§ Task directions: Below are the entries; state how many of their lines contain the string "Hout", and nothing more.

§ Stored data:

----------

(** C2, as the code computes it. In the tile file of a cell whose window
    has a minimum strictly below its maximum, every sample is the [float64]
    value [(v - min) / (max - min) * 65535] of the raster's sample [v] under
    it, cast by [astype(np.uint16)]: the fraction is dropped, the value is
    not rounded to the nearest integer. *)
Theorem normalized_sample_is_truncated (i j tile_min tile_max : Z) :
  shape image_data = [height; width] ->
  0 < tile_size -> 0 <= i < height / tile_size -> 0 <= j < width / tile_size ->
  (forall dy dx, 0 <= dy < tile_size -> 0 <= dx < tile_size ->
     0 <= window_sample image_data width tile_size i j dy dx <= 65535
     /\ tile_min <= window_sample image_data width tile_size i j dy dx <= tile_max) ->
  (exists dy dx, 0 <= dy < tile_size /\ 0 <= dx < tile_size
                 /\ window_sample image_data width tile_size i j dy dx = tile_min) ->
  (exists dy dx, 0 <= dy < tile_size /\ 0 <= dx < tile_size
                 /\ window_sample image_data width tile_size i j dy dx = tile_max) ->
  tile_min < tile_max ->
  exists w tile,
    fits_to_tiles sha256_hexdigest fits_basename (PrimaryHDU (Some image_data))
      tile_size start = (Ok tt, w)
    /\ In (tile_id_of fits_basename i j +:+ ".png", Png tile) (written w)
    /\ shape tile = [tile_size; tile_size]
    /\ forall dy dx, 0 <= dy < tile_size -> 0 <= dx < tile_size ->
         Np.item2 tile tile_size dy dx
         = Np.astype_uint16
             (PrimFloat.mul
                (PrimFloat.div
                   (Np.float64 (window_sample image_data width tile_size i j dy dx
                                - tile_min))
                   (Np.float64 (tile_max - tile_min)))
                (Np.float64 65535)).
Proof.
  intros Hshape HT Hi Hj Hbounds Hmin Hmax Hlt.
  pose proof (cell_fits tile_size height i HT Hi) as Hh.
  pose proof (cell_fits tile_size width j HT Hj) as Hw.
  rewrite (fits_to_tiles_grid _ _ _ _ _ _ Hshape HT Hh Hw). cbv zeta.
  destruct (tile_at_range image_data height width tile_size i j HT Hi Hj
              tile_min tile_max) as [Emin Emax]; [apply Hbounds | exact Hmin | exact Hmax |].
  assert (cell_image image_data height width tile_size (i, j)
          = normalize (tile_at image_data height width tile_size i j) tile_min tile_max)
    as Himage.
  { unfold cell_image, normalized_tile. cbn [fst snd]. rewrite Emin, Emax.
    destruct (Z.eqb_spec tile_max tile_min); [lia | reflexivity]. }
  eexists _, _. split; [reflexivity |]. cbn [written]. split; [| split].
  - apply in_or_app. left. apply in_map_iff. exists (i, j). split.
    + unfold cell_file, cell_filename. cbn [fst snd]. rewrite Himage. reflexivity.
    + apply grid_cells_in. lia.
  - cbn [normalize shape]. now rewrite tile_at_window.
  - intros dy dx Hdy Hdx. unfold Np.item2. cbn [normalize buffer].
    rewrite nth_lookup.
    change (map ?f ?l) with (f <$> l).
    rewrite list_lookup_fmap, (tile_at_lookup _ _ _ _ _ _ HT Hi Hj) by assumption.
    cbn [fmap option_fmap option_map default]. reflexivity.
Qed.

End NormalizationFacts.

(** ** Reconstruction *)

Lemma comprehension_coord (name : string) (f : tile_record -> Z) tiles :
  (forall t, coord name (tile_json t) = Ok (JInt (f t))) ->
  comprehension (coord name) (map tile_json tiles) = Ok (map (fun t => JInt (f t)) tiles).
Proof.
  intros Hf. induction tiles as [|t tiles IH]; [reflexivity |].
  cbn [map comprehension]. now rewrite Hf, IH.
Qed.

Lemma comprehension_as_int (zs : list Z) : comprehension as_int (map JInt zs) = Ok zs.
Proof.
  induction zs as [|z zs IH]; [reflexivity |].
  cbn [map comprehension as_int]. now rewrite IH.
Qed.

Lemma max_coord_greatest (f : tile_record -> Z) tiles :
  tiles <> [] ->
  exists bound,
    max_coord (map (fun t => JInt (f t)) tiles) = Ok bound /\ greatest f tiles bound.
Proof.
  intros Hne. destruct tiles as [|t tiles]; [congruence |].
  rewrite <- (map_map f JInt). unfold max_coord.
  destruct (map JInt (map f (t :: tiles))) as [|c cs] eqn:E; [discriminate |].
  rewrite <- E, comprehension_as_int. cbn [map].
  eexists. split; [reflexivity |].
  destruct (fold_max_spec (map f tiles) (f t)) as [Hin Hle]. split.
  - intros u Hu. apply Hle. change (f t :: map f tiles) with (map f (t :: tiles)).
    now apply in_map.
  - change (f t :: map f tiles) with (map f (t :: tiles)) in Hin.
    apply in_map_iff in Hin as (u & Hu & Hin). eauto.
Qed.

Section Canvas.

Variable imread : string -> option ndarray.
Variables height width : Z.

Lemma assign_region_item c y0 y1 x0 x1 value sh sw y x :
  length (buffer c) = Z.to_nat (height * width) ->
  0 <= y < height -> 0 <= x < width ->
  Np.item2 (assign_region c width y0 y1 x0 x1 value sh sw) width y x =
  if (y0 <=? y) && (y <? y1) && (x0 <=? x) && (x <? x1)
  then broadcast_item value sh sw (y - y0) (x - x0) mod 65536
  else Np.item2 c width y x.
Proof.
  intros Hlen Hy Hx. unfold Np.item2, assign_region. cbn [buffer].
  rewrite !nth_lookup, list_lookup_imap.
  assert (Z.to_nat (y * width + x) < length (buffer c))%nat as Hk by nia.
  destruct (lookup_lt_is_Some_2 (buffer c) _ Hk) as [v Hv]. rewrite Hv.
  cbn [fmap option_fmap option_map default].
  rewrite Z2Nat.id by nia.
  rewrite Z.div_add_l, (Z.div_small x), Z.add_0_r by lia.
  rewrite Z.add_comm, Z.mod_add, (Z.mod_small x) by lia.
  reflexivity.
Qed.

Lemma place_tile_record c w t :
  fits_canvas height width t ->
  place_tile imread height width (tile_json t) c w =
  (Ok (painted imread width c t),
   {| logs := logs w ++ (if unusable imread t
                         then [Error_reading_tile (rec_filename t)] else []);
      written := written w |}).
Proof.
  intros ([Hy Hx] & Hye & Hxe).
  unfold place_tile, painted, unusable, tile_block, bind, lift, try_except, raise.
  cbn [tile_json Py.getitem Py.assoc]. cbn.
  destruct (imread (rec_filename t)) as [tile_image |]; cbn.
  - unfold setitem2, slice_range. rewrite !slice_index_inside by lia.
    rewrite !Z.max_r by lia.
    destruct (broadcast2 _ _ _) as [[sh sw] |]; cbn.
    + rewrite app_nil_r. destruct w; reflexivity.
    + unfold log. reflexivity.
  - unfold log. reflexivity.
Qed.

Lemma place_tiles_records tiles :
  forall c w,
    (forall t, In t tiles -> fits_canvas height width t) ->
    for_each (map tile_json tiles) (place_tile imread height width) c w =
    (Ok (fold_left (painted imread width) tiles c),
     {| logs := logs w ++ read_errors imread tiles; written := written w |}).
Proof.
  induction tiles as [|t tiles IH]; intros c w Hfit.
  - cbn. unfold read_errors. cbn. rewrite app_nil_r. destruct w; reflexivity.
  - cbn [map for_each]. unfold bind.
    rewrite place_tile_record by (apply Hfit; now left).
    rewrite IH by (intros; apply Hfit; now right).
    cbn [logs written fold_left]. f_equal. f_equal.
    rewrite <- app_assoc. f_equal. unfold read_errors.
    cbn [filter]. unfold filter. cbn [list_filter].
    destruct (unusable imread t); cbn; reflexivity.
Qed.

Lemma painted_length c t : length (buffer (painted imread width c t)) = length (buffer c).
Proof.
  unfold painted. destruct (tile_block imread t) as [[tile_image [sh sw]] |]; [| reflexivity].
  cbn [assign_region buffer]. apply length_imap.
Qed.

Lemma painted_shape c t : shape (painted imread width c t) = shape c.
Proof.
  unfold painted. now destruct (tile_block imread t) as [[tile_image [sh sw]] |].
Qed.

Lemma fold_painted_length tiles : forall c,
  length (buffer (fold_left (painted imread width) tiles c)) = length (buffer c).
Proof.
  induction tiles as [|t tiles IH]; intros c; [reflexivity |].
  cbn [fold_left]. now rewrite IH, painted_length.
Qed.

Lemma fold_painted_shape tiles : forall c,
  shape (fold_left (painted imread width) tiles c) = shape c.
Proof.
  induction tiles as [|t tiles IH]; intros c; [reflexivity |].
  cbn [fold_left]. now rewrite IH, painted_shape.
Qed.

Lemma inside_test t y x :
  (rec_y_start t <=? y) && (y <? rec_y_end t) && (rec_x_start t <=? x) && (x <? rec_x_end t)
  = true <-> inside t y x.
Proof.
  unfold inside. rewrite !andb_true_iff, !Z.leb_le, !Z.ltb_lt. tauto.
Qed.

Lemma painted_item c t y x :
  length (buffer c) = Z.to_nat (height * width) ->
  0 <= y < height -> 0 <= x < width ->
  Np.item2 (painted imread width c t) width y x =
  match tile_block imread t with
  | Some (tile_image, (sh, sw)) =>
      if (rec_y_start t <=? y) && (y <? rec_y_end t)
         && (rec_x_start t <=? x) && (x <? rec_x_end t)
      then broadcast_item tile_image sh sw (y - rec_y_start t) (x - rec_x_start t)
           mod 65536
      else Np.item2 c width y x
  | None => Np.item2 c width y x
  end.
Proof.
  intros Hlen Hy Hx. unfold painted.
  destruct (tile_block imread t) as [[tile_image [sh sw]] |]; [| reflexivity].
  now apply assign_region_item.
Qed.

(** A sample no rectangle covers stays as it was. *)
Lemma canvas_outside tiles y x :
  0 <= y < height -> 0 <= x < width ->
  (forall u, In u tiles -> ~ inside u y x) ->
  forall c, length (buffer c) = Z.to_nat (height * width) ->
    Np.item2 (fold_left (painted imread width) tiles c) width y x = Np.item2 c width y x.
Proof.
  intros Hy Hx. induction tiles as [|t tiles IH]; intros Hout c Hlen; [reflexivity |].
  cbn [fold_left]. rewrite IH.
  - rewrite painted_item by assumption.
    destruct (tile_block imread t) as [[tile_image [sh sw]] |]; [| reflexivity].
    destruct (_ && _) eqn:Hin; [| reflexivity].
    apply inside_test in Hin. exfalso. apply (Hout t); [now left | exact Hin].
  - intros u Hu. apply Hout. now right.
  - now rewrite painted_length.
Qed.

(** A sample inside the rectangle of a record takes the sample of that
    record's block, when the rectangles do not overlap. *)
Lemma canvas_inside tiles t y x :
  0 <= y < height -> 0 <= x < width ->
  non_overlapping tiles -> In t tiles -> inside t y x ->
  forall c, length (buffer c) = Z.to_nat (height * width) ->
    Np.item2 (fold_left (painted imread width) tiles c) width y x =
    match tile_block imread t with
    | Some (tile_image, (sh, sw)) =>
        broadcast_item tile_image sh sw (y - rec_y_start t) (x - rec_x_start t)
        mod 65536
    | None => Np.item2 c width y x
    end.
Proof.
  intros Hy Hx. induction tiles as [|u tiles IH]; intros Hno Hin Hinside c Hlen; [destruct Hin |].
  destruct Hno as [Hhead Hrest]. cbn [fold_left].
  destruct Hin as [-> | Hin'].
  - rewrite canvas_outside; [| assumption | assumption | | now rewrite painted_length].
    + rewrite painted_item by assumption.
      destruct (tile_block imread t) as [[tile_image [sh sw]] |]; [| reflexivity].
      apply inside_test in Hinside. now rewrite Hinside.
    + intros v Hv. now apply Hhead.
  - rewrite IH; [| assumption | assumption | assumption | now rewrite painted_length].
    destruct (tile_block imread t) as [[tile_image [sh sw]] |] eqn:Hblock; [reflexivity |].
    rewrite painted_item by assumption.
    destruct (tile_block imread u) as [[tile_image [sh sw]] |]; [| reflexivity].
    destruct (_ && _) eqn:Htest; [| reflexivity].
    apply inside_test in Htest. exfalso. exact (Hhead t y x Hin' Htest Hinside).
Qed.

----------

§ Finished exercise: 3